In a piece on the Brookings site, What Liberals and Conservatives Are Missing in the Marriage Debate, Sawhill and Joanna Venator contrast the hopes of liberals and conservatives for what we could possibly do about the declines in marriage as a foundation for childbearing and childrearing. As they note, “Traditionalists” hope to bring marriage back and “Village Builders” hope to increase the supports and resources around single parent families in order to make up for some of what is lost in terms of resources available to parents and children.
Sawhill and Venator make this compelling point along the way. They write:
“…for every child removed from poverty by a social program, another one is entering poverty because of the breakdown of the family. The growth in single parent families since the 1970s has caused child poverty to rise by roughly 5 percentage points as much as the poverty-reducing effect of some of our biggest safety net programs, such as Food Stamps.”
Here’s the nifty graphic from the Brookings piece that illustrates that quote.
Sawhill and Venator write cogently about the reasons for pessimism when it comes to what either Traditionalists or Village Builders hope for at this point. The one thing I appreciate above all else in Sawhill’s recent arguments is that she’s dealing with reality. I want to be an optimist about marriage, but I’m not. Don’t get me wrong on this point. I think marriage is the best path for the greatest number of people. Among many reasons, marriage is powerful for child outcomes because, historically, marriage set a strong(er) context of commitment around a couple before there was a family. (See my prior post here or at the Institute for Family Studies on this crucial point.)
So, while I am pessimistic in a number of ways about marriage, I work toward the vision of the optimists when it comes to the institution. But the cultural trends are huge. Along with my concerns about the future of marriage, I am as or more pessimistic about our society having enough resources to, in any realistic way, support strategies sufficient to cope with the massive changes we now confront. Even if we did a lot more than we now do—as Sawhill wishes we were doing—I don’t see how such efforts can make up for what is increasingly left out of the equation for a growing number of children and families, which is a settled commitment between two partners before they become parents together (that sounds like marriage, I know).
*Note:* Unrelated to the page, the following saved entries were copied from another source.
(** [INSERT .. ON CONFLICT (singleton) DO NOTHING]. *)
Definition insert_prefilter (row : PrefilterDefaultsRow) (db : SettingsDb) : SettingsDb :=
  match sd_prefilter db with None => set_prefilter row db | Some _ => db end.
Definition seed_prefilter_defaults (values : PrefilterDefaults) : SettingsM unit :=
  _ ← st_lift (map_err PeInvalidPrefilterDefaults (prefilter_validate values));
  row ← st_lift (prefilter_row 1 values);
  modify_state (insert_prefilter row).
Definition initialize_prefilter_defaults (others : SettingsDb -> SettingsDb) (values : PrefilterDefaults)
    : SettingsM StoredPrefilterDefaults :=
  _ ← seed_prefilter_defaults values;
  _ ← modify_state others;
  load_prefilter_defaults.

(** The [UPDATE .. WHERE revision = $1 RETURNING ..]. *)
Definition replace_prefilter (expected : Z) (row : PrefilterDefaultsRow) : SettingsM (option PrefilterDefaultsRow) :=
  fun db =>
  match sd_prefilter db with
  | Some stored =>
      if pr_revision stored =? expected then
        if in_sintb 64 (pr_revision stored + 1) then (Ok (Some row), set_prefilter row db)
        else (Err (PeDatabase out_of_range), db)
      else (Ok None, db)
  | None => (Ok None, db)
  end.
Definition prefilter_conflict (expected : Z) : SettingsM StoredPrefilterDefaults :=
  stored ← read_state sd_prefilter;
  actual ← st_lift (match stored with
                    | Some row => Some <$> to_u64 (pr_revision row) "prefilter_defaults.revision"
                    | None => Ok None
                    end);
  expected ← st_lift (to_u64 expected "prefilter expected_revision");
  st_fail (PePrefilterDefaultsRevisionConflict expected actual).
(** The update statement with what precedes it. *)
Definition try_update_prefilter (expected_revision : Z) (values : PrefilterDefaults)
    : SettingsM (Z * option PrefilterDefaultsRow) :=
  _ ← st_lift (guard_err (expected_revision =? 0) (PeMustBePositive "prefilter expected_revision"));
  _ ← st_lift (map_err PeInvalidPrefilterDefaults (prefilter_validate values));
  expected ← st_lift (to_i64 expected_revision "prefilter expected_revision");
  row ← st_lift (prefilter_row (expected + 1) values);
  updated ← replace_prefilter expected row;
  mret (expected, updated).
Definition update_prefilter_defaults (others : SettingsDb -> SettingsDb) (expected_revision : Z)
    (values : PrefilterDefaults) : SettingsM StoredPrefilterDefaults :=
  '(expected, updated) ← try_update_prefilter expected_revision values;
  match updated with
  | Some row => st_lift (prefilter_of_row row)
  | None => _ ← modify_state others; prefilter_conflict expected
  end.

(** ** [qualification_defaults.rs] *)
Definition parse_u64_decimal (value field : string) : persistence Z :=
  ok_or (parse_uint 64 value) (PeInvalidStoredValue field value).

Definition qualification_of_row (revision : Z) (row : QualificationDefaultsRow)
    : persistence StoredQualificationDefaults :=
  minimum_trades ← to_u32 (qr_minimum_trades row) "minimum_trades";
  minimum_unique_traders ← to_u32 (qr_minimum_unique_traders row) "minimum_unique_traders";
  minimum_buys ← to_u32 (qr_minimum_buys row) "minimum_buys";
  minimum_sells ← to_u32 (qr_minimum_sells row) "minimum_sells";
  native ← parse_u64_decimal (qr_minimum_native_quote_volume_units row) "minimum_native_quote_volume_units";
  stable ← parse_u64_decimal (qr_minimum_stable_quote_volume_units row) "minimum_stable_quote_volume_units";
  share ← ok_or (try_from_u 16 (qr_maximum_single_wallet_quote_share_bps row))
    (PeInvalidStoredValue "maximum_single_wallet_quote_share_bps"
       (dec (qr_maximum_single_wallet_quote_share_bps row)));
  let values := {|
    qd_minimum_trades := minimum_trades; qd_minimum_unique_traders := minimum_unique_traders;
    qd_minimum_buys := minimum_buys; qd_minimum_sells := minimum_sells;
    qd_minimum_native_quote_volume_units := native; qd_minimum_stable_quote_volume_units := stable;
    qd_maximum_single_wallet_quote_share_bps := share |} in
  _ ← map_err PeInvalidQualificationDefaults (qualification_validate values);
  revision ← to_u64 revision "qualification_defaults.revision";
  Ok {| sq_values := values; sq_revision := revision |}.

Definition qualification_row (v : QualificationDefaults) : QualificationDefaultsRow := {|
  qr_minimum_trades := qd_minimum_trades v; qr_minimum_unique_traders := qd_minimum_unique_traders v;
  qr_minimum_buys := qd_minimum_buys v; qr_minimum_sells := qd_minimum_sells v;
  qr_minimum_native_quote_volume_units := dec (qd_minimum_native_quote_volume_units v);
  qr_minimum_stable_quote_volume_units := dec (qd_minimum_stable_quote_volume_units v);
  qr_maximum_single_wallet_quote_share_bps := qd_maximum_single_wallet_quote_share_bps v |}.

(** The next value of the sequence and the row under it. *)
Definition insert_revision (values : QualificationDefaults) : SettingsM Z := fun db =>
  let revision := sd_next_revision db in
  if in_sintb 64 revision then (Ok revision, append_revision revision (qualification_row values) db)
  else (Err (PeDatabase out_of_range), db).

(** [load_current]: the current revision joined with its row. *)
Definition load_qualification_defaults : SettingsM StoredQualificationDefaults :=
  joined ← read_state (fun db => revision ← sd_current db; row ← sd_revisions db !! revision; Some (revision, row));
  '(revision, row) ← st_lift (ok_or joined (PeDatabase row_not_found));
  st_lift (qualification_of_row revision row).

Definition seed_qualification_defaults (values : QualificationDefaults) : SettingsM unit :=
  _ ← st_lift (map_err PeInvalidQualificationDefaults (qualification_validate values));
  current ← read_state sd_current;
  match current with
  | Some _ => mret tt
  | None => revision ← insert_revision values; modify_state (set_current revision)
  end.
Definition initialize_qualification_defaults (others : SettingsDb -> SettingsDb) (values : QualificationDefaults)
    : SettingsM StoredQualificationDefaults :=
  _ ← seed_qualification_defaults values;
  _ ← modify_state others;
  load_qualification_defaults.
I’m left with three beliefs about the problems Sawhill identifies in the recent pieces and in her book. One, I think we should continue to try to strengthen and support marriage, which includes figuring out how to counter the cultural trends that push people away from believing what is obvious: that a prior settled commitment between two parents makes a real difference for children. Two, I believe we should accept that government programs won’t be able to make up for the ways children will have differential resources and opportunities in life as a result of how families form. Should we invest in programs try to make up for what is lacking? I think so, but hopefully in thoughtful ways; which is another point that Sawhill addresses in identifying the need for increasing efforts that are geared toward self-sufficiency. Third, you may or may not feel ready for it, but it’s clear we are going to be having the cultural and societal discussion Sawhill directly addresses in her argument for one way to change the default from drifting to planning when it comes to how children enter this American life. Be thinking, because thinking and talking is on the agenda.